**WORK ORDER**: Lines holding the string "gitignore" in the listing below are to be copied.

**DATASET ENTRIES**:
(** X18: for an ASCII path, a name that has no dot after its leading
    dots has no extension, so a path to such a name ([Makefile],
    [.gitignore], a name below a directory with a dot) is [plaintext]. *)
Theorem no_extension_is_plaintext (lower : pstr -> pstr)
        (self : FileService.t) (d rest : pstr) (k : nat) :
  (forall s, is_ascii s = true -> lower s = map lower_ascii s) ->
  is_ascii (d ++ repeat 46 k ++ rest) = true ->
  dir_part d ->
  forallb (fun x => negb (x =? posixpath.sep)) rest = true ->
  forallb (fun x => negb (x =? 46)) rest = true ->
  FileService.detect_language lower self (d ++ repeat 46 k ++ rest)
  = py "plaintext".
Proof.
  intros Hlower Hascii Hd Hrs Hrd.
  unfold FileService.detect_language. rewrite (Hlower _ Hascii).
  rewrite !map_app.
  assert (map lower_ascii (repeat 46 k) = repeat 46 k) as ->.
  { clear. induction k; simpl; [done|]. by rewrite IHk. }
  rewrite splitext_none; [done|by apply dir_part_lower|..].
  - rewrite forallb_lower; [done|by right].
  - rewrite forallb_lower; [done|by left].
Qed.

Lemma no_extension_is_plaintext_witness :
  FileService.detect_language (map lower_ascii) ws_files
                              (py "app.py/" ++ repeat 46 1 ++ py "gitignore")
  = py "plaintext".
Proof.
  apply (no_extension_is_plaintext (map lower_ascii) ws_files
           (py "app.py/") (py "gitignore") 1); try reflexivity.
  right. by exists (py "app.py").
Defined.

Section test_file_path.
Import posixpath.

Lemma after_last_sep_eq (s : pstr) : after_last_sep s = after_last sep s.
Proof. induction s as [|x s IH]; simpl; [done|]. by rewrite IH. Qed.

Lemma lstrip_sep_nil (s : pstr) :
  lstrip_sep s = [] -> forallb (fun c => c =? sep) s = true.
Proof.
  induction s as [|x s IH]; simpl; [done|].
  destruct (x =? sep); [done|discriminate].
Qed.

Lemma lstrip_sep_head (s r : pstr) (x : N) :
  lstrip_sep s = x :: r -> (x =? sep) = false.
Proof.
  induction s as [|y s IH]; simpl; [done|].
  destruct (y =? sep) eqn:E; [done|]. by intros [= <- _].
Qed.

Lemma forallb_rev_sep (s : pstr) :
  forallb (fun c => c =? sep) (rev s) = forallb (fun c => c =? sep) s.
Proof.
  induction s as [|x s IH]; simpl; [done|].
  rewrite forallb_app, IH. simpl. rewrite andb_true_r. apply andb_comm.
Qed.

(** The head [split] returns is made of slashes or does not end with
    one. *)
Lemma split_head_shape (p : pstr) :
  forallb (fun c => c =? sep) (split p).1 = true
  \/ exists h x, (split p).1 = h ++ [x] /\ (x =? sep) = false.
Proof.
  unfold split. simpl.
  destruct (forallb _ (take (after_last_sep p) p)) eqn:E; [by left|].
  right. rewrite <- forallb_rev_sep in E.
  destruct (lstrip_sep (rev (take (after_last_sep p) p))) as [|x r] eqn:El.
  - apply lstrip_sep_nil in El. congruence.
  - exists (rev r), x. split; [done|]. by eapply lstrip_sep_head.
Qed.

(** The tail [split] returns holds no slash. *)
Lemma split_tail_free (p : pstr) :
  forallb (fun c => negb (c =? sep)) (split p).2 = true.
Proof.
  unfold split. simpl.
  destruct (last_sep_decomp p) as [[-> Hp]|(a & b & -> & Hb & ->)].
  - by rewrite drop_0.
  - replace (a ++ sep :: b) with ((a ++ [sep]) ++ b)
      by (by rewrite <- app_assoc).
    rewrite drop_app_length'; [done|]. rewrite length_app. simpl. lia.
Qed.

(** Joining a head of that shape and a name gives a path that [split]
    cuts back into the two. *)
Lemma split_join (h f : pstr) :
  (forallb (fun c => c =? sep) h = true
   \/ exists h' x, h = h' ++ [x] /\ (x =? sep) = false) ->
  forallb (fun c => negb (c =? sep)) f = true ->
  f ≠ [] ->
  split (join h f) = (h, f).
Proof.
  intros Hh Hf Hne.
  assert (Hstart : startswith f [sep] = false).
  { destruct f as [|y f]; [done|]. simpl in *.
    apply andb_true_iff in Hf as [Hy _]. apply negb_true_iff in Hy.
    by rewrite Hy. }
  unfold join. rewrite Hstart.
  destruct h as [|c h0] using rev_ind.
  - simpl. unfold split. rewrite after_last_sep_eq.
    pose proof (after_last_free sep [] f Hf) as E. simpl in E. rewrite E.
    by rewrite take_0, drop_0.
  - clear IHh0.
    assert (Hend : endswith (h0 ++ [c]) [sep] = (c =? sep)).
    { unfold endswith. rewrite rev_app_distr. simpl. by rewrite andb_true_r. }
    rewrite Hend.
    assert (Hnil : match h0 ++ [c] with [] => true | _ => false end = false)
      by (by destruct h0).
    rewrite Hnil. simpl orb.
    destruct (c =? sep) eqn:Hc.
    + (* the head ends with a slash: it is made of slashes *)
      destruct Hh as [Hall | (h' & x & Heq & Hx)].
      2: { apply app_inj_tail in Heq as [_ <-]. congruence. }
      apply N.eqb_eq in Hc as ->.
      unfold split. rewrite after_last_sep_eq.
      rewrite <- app_assoc. simpl app.
      rewrite after_last_here by done.
      replace (h0 ++ sep :: f) with ((h0 ++ [sep]) ++ f)
        by (by rewrite <- app_assoc).
      rewrite take_app_length', drop_app_length'
        by (rewrite length_app; simpl; lia).
      by rewrite Hall.
    + (* the head ends with another character *)
      unfold split. rewrite after_last_sep_eq.
      rewrite after_last_here by done.
      replace ((h0 ++ [c]) ++ sep :: f) with (((h0 ++ [c]) ++ [sep]) ++ f)
        by (by rewrite <- !app_assoc).
      rewrite take_app_length', drop_app_length'
        by (rewrite !length_app; simpl; lia).
      assert (Hnot : forallb (fun c0 => c0 =? sep) ((h0 ++ [c]) ++ [sep])
                     = false).
      { rewrite !forallb_app. simpl. rewrite Hc.
        by rewrite andb_false_r. }
      rewrite Hnot. rewrite !rev_app_distr. simpl. rewrite Hc. simpl.
      by rewrite rev_involutive.
Qed.

End test_file_path.

(** X19: the test file the editor writes for a file lies in the same
    directory and is named after it: [split] cuts the path that
    [get_test_file_path] returns into the directory of the file and its
    name behind the prefix [test_], for every path. *)
Theorem test_file_is_a_sibling (file_path : pstr) :
  posixpath.split (app.get_test_file_path file_path)
  = ((posixpath.split file_path).1, py "test_" ++ (posixpath.split file_path).2).
Proof.
  unfold app.get_test_file_path.
  destruct (posixpath.split file_path) as [directory filename] eqn:Hs.
  pose proof (split_head_shape file_path) as Hh.
  pose proof (split_tail_free file_path) as Ht.
  rewrite Hs in Hh, Ht. simpl in Hh, Ht.
  pose proof (splitext_app filename) as Hext.
  destruct (posixpath.splitext filename) as [name ext].
  cbn [fst snd] in *. rewrite Hext.
  apply split_join; [done| |done].
  rewrite forallb_app. by rewrite Ht.
Qed.

(** ** The git commands of [GitService] *)


Section git_calls.
Context (w : World) (self : GitService.t).

Lemma run_git_launched (o : OS) (command : list pstr) :
  launched (GitService._run_git_command w self o command).2
  = launched o ++ [git_call self command].
Proof.
  unfold GitService._run_git_command, os.subprocess_run. simpl.
  by destruct (launch w _ _ _ _).
Qed.

Lemma is_git_repo_launched (o : OS) :
  launched (GitService.is_git_repo w self o).2
  = launched o ++ [git_call self [py "status"]].
Proof.
  unfold GitService.is_git_repo.
  pose proof (run_git_launched o [py "status"]) as H.
  by destruct (GitService._run_git_command w self o _) as [[r|e] o1].
Qed.

Lemma git_calls_refl (o : OS) : git_calls self 0 o o.
Proof. exists []. by rewrite app_nil_r. Qed.

Lemma git_calls_le (n m : nat) (o o' : OS) :
  (n <= m)%nat -> git_calls self n o o' -> git_calls self m o o'.
Proof. intros Hle (l & ? & ? & ?). exists l. repeat split; [done|lia|done]. Qed.

Lemma git_calls_run (n : nat) (o o1 o2 : OS) (command : list pstr)
      (r : res CompletedProcess) :
  GitService._run_git_command w self o1 command = (r, o2) ->
  git_calls self n o o1 -> git_calls self (S n) o o2.
Proof.
  intros Hrun (l & Hl & Hn & Hall).
  pose proof (run_git_launched o1 command) as H. rewrite Hrun in H. simpl in H.
  exists (l ++ [git_call self command]). repeat split.
  - by rewrite H, Hl, app_assoc.
  - rewrite length_app. simpl. lia.
  - apply Forall_app. split; [done|]. apply Forall_singleton. by eexists.
Qed.

Lemma git_calls_is_repo (n : nat) (o o1 o2 : OS) (b : bool) :
  GitService.is_git_repo w self o1 = (b, o2) ->
  git_calls self n o o1 -> git_calls self (S n) o o2.
Proof.
  unfold GitService.is_git_repo. intros H Hc.
  destruct (GitService._run_git_command w self o1 _) as [[r|e] o'] eqn:E;
    simplify_eq; by eapply git_calls_run.
Qed.
(** The part of the graph that [execute_task] leaves alone: the set of
    states, their transitions, and the name, method and URL of every task.
    The task it runs is replaced by a task [t'] that may differ from it in
    its [data] dictionary only. *)
Lemma execute_task_send_frame w sm i t sd :
  states (config w) !! state sm = Some sd → tasks sd !! i = Some t →
  let w1 := fst (execute_task_send w sm i t) in
  now w1 = now w ∧ collector w1 = collector w ∧
  initial_state (config w1) = initial_state (config w) ∧
  (∀ s, s ≠ state sm → states (config w1) !! s = states (config w) !! s) ∧
  ∃ t', name t' = name t ∧ method t' = method t ∧ url t' = url t ∧
        states (config w1) !! state sm =
          Some {| tasks := <[i := t']> (tasks sd);
                  transitions := transitions sd |}.
Proof.
  intros Hs Ht. unfold execute_task_send.
  assert (Some sd = Some {| tasks := <[i := t]> (tasks sd);
                            transitions := transitions sd |}) as Hid.
  { rewrite (list_insert_id _ _ _ Ht). by destruct sd. }
  destruct (data (default {| data := None; kwargs := ∅ |} (params t)))
    as [d|]; [destruct (truthy (current_credential sm))|]; simpl.
  - repeat split; try done.
    + intros s Hne. by apply store_task_lookup_ne.
    + exists {| name := name t; method := method t; url := url t;
                params :=
                  Some {| data :=
                            Some (update (default ∅ (current_credential sm))
                                         d);
                          kwargs :=
                            kwargs (default {| data := None; kwargs := ∅ |}
                                            (params t)) |} |}.
      by rewrite lookup_alter_eq, Hs.
  - repeat split; try done. exists t. by rewrite Hs.
  - repeat split; try done. exists t. by rewrite Hs.
Qed.
(** * PyANSYS generic GUI: file validation and out-of-process launchers

    A shallow embedding of the non-presentational logic of the repository:

    - [src/file_manager.py]      : [FileManager.validate_files]
    - [src/result_viewer.py]     : [ResultViewer.open_interactive],
                                   [create_von_mises_script],
                                   [create_total_deformation_script],
                                   [run_script]
    - [src/mechanical_viewer.py] : [MechanicalViewer.open_interactive_view],
                                   [launch_interactive_viewer]
    - [src/interactive_worker.py]: the argument check of the worker script
    - [article_snippets/result_visualization_example.py] :
                                   the generated worker of [launch_viewer]
    - [launch.py], [main.py]     : the two entry points

    Conventions.  Paths and texts are [string]s (sequences of bytes).  The
    filesystem is a finite map from paths to file data; [os.path] follows
    [posixpath].  Side effects (dialogs, console lines, status line, started
    threads, child processes) are recorded in explicit state.  What the
    outside world decides (exit codes, captured output, whether a removal
    fails, the values drawn by [uuid.uuid4]) enters as explicit arguments. *)

From Stdlib Require Import ZArith Ascii String.
From stdpp Require Import base tactics option list strings gmap pretty.

Local Open Scope Z_scope.

(** ** Python strings *)

Module PyStr.

(** [str.lower] on the ASCII range (bytes outside [A-Z] are kept). *)
Definition lower_char (a : ascii) : ascii :=
  let n := nat_of_ascii a in
  if (65 <=? n)%nat && (n <=? 90)%nat then ascii_of_nat (n + 32) else a.

Fixpoint lower (s : string) : string :=
  match s with
  | EmptyString => EmptyString
  | String a s' => String (lower_char a) (lower s')
  end.

(** [s.rfind(c)] for a one-character needle: the highest index, or -1. *)
Fixpoint rfind_from (c : ascii) (s : string) (i last : Z) : Z :=
  match s with
  | EmptyString => last
  | String a s' => rfind_from c s' (i + 1) (if Ascii.eqb a c then i else last)
  end.

Definition rfind (c : ascii) (s : string) : Z := rfind_from c s 0 (-1).

(** Slices [s[i:j]], [s[:j]] and [s[i:]] for indices [0 <= i <= j]. *)
Definition slice (s : string) (i j : Z) : string :=
  String.substring (Z.to_nat i) (Z.to_nat (j - i)) s.

Definition slice_to (s : string) (j : Z) : string :=
  String.substring 0 (Z.to_nat j) s.

Definition slice_from (s : string) (i : Z) : string :=
  String.substring (Z.to_nat i) (String.length s - Z.to_nat i) s.

Definition startswith (c : ascii) (s : string) : bool :=
  match s with
  | String a _ => Ascii.eqb a c
  | EmptyString => false
  end.

Fixpoint endswith (c : ascii) (s : string) : bool :=
  match s with
  | EmptyString => false
  | String a EmptyString => Ascii.eqb a c
  | String _ s' => endswith c s'
  end.

(** [sep.join(parts)] *)
Fixpoint join (sep : string) (parts : list string) : string :=
  match parts with
  | [] => ""
  | [x] => x
  | x :: rest => x +:+ sep +:+ join sep rest
  end.

(** [s.strip()]: whitespace removed at both ends. *)
Definition is_space (a : ascii) : bool :=
  let n := nat_of_ascii a in
  ((9 <=? n)%nat && (n <=? 13)%nat) || ((28 <=? n)%nat && (n <=? 32)%nat).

**TASK ANSWER**:
    [.gitignore], a name below a directory with a dot) is [plaintext]. *)
                              (py "app.py/" ++ repeat 46 1 ++ py "gitignore")
           (py "app.py/") (py "gitignore") 1); try reflexivity.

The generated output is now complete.